Tokyo. .- Japan's Prime Minister, Naoto Kan, said giving up his salary until the crisis is controlled at the Fukushima nuclear plant, not expected before the end of the year and considered necessary to review the country's energy policy. Khan raised the need, following the devastating earthquake and tsunami of March 11, to review the energy policy of Japan, a country that makes little use of renewable energies and relies heavily on nuclear energy.

"As far as wind and solar energy our country is lagging behind, so let's lead the way in this regard as they are doing other Western countries," said Khan. "Regarding nuclear power, we will study ways to get an even more secure," said the prime minister, referring to the crisis still open in the Fukushima plant as a result of the disaster.

Khan also spoke of promoting a system that encourages energy conservation, and announced it would return his salary as prime minister until the nuclear crisis is resolved. Chubu Electric Power yesterday agreed to freeze the Hamaoka nuclear power plant for safety, which may complicate the power supply in Japan.
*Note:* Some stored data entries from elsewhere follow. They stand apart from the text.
Definition copy_style (c : Cell) (underline : Color) (selected : bool) : str :=
  [27] ++ lit "[0"
  ++ concat (map (fun '(attr, code) => if negb (N.land (attrs c) attr =? 0) then lit ";" ++ dec code else [])
       [(BOLD, 1); (DIM, 2); (ITALIC, 3); (BLINK, 5); (REVERSE, 7); (INVISIBLE, 8); (STRIKE, 9)])
  ++ (match underline_style (attrs c) with
      | UNone => [] | Single => lit ";4" | Double => lit ";4:2" | Curly => lit ";4:3"
      | Dotted => lit ";4:4" | Dashed => lit ";4:5" end)
  ++ (if selected then lit ";7" else [])
  ++ color_sgr "38" (fg c) ++ color_sgr "48" (bg c) ++ color_sgr "58" underline ++ lit "m".

Definition goto (row col : N) : str := [27] ++ lit "[" ++ dec row ++ lit ";" ++ dec col ++ lit "H".

Definition cell_highlighted (s : CopyState) (line x : N) (c : Cell) : bool :=
  is_selected s line x || ((width c =? 2) && is_selected s line (x +16 1)).

Section Render.
Context `{Unicode}.

(** The row's [while x < rect.w]; the fuel is the width. *)
Fixpoint render_cells (fuel : nat) (s : CopyState) (src : Grid) (line index rw x : N) : str :=
  match fuel with
  | O => []
  | S fuel =>
      if x <? rw then
        let c := line_cell src index x in
        if is_continuation c then render_cells fuel s src line index rw (x +16 1)
        else copy_style c (underline_color src (c_underline c)) (cell_highlighted s line x c)
          ++ display_text src c ++ render_cells fuel s src line index rw (sadd u16_max x (display_width c))
      else []
  end.

Definition render_row (s : CopyState) (g : Grid) (rect : Rect) (row : N) : str :=
  let line := top s + row in
  let '(src, index) := source s g line in
  goto (ry rect +16 row +16 1) (rx rect +16 1)
  ++ render_cells (N.to_nat (rw rect)) s src line index (rw rect) 0 ++ [27] ++ lit "[0m".

Definition render_label (x y : N) (label : str) : str :=
  goto (y +16 1) (x +16 1) ++ [27] ++ lit "[7m" ++ label ++ [27] ++ lit "[0m".
(** A glyph is highlighted exactly from the start to the end of the text. *)
Lemma lead_highlighted x : x < cs_width s -> is_continuation (line_cell src i x) = false ->
cell_highlighted s line x (line_cell src i x) = true <-> start <= x /\ x < to.
Proof.
intros Hx Hc. destruct bounds_ok as (Hf&Ht&Hft). unfold cell_highlighted. rewrite orb_true_iff, andb_true_iff, N.eqb_eq.
rewrite wadd_small by (unfold U16, u16_max in *; lia).
assert (width (line_cell src i x) = 2 -> x + 1 < cs_width s) as H2.
{ rewrite <- Hsrc. apply (proj2 (proj1 Hline) x). lia. }
rewrite (selected_columns s st en line x) by done. fold from to.
assert (width (line_cell src i x) = 2 /\ is_selected s line (x + 1) = true <-> width (line_cell src i x) = 2 /\ from <= x + 1 /\ x + 1 < to) as ->.
{ split; intros [Hx2 H]; (split; [done|]); specialize (H2 Hx2).
  - apply (selected_columns s st en line) in H; try done. by destruct H as (_&_&?).
  - apply (selected_columns s st en line); done. }
assert (from = x + 1 -> width (line_cell src i x) = 2 -> is_continuation (line_cell src i from) = true) as Hpair.
{ intros E Hx2. specialize (H2 Hx2). apply N.eqb_eq. rewrite E. apply (proj2 (proj1 Hline) x); lia. }
destruct start_cases as [[[-> Hn]|[-> ->]]|(->&Hp&Hw2)].
- split; [|lia]. intros [?|(?&?&?)]; [lia|]. destruct (decide (from = x + 1)) as [E|]; [|lia]. rewrite Hpair in Hn by done. done.
- lia.
- destruct (decide (x = from - 1)) as [->|Hne]; [|lia]. split; [lia|]. intros _. right. split; [done|]. lia.
Qed.

Lemma highlighted_text : line_text_range src i from to
= concat (map (fun x => if cell_highlighted s line x (line_cell src i x) then lead_text src i x else []) (range 0 (cs_width s))).
Proof.
destruct bounds_ok as (Hf&Ht&Hft). rewrite (range_text_columns src i from to Hline) by lia. fold start. rewrite Hsrc, N.min_l by done.
assert (start <= to \/ to <= start) as Hst' by lia.
assert (start <= cs_width s) as Hsw by (destruct start_cases as [[[-> _]|[-> ->]]|(->&_&_)]; lia).
assert (forall x, x < cs_width s -> (if cell_highlighted s line x (line_cell src i x) then lead_text src i x else [])
  = if (start <=? x) && (x <? to) then lead_text src i x else []) as Heq.
{ intros x Hx. destruct (is_continuation (line_cell src i x)) eqn:Ec.
  - assert (lead_text src i x = []) as -> by (unfold lead_text, reads; by rewrite Ec). by destruct (cell_highlighted _ _ _ _), (_ && _).
  - pose proof (lead_highlighted x Hx Ec) as H. destruct (cell_highlighted s line x (line_cell src i x)), (N.leb_spec start x), (N.ltb_spec x to);
      cbn [andb]; try done; [lia|lia|lia|]. assert (false = true) by (apply H; lia). done. }
rewrite (map_ext_in _ (fun x => if (start <=? x) && (x <? to) then lead_text src i x else []) (range 0 (cs_width s))).
2: { intros x Hx. apply Heq. apply list_elem_of_In, elem_of_range in Hx. lia. }
by apply concat_interval.
Qed.
End Highlight.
Khan reiterated that the responsibility for the accident lies with the operator of the plant in Fukushima, Tokyo Electric Power (TEPCO), and said he believes the creation of an independent commission of inquiry to analyze the causes of the accident. "I will take the data from this accident to the international community in order to contribute to a nuclear energy supply more secure now," said Khan.

Khan admitted last week that his government's response to the earthquake of 11 March was "inadequate in multiple respects" and urged his ministers to share more information to solve the crisis.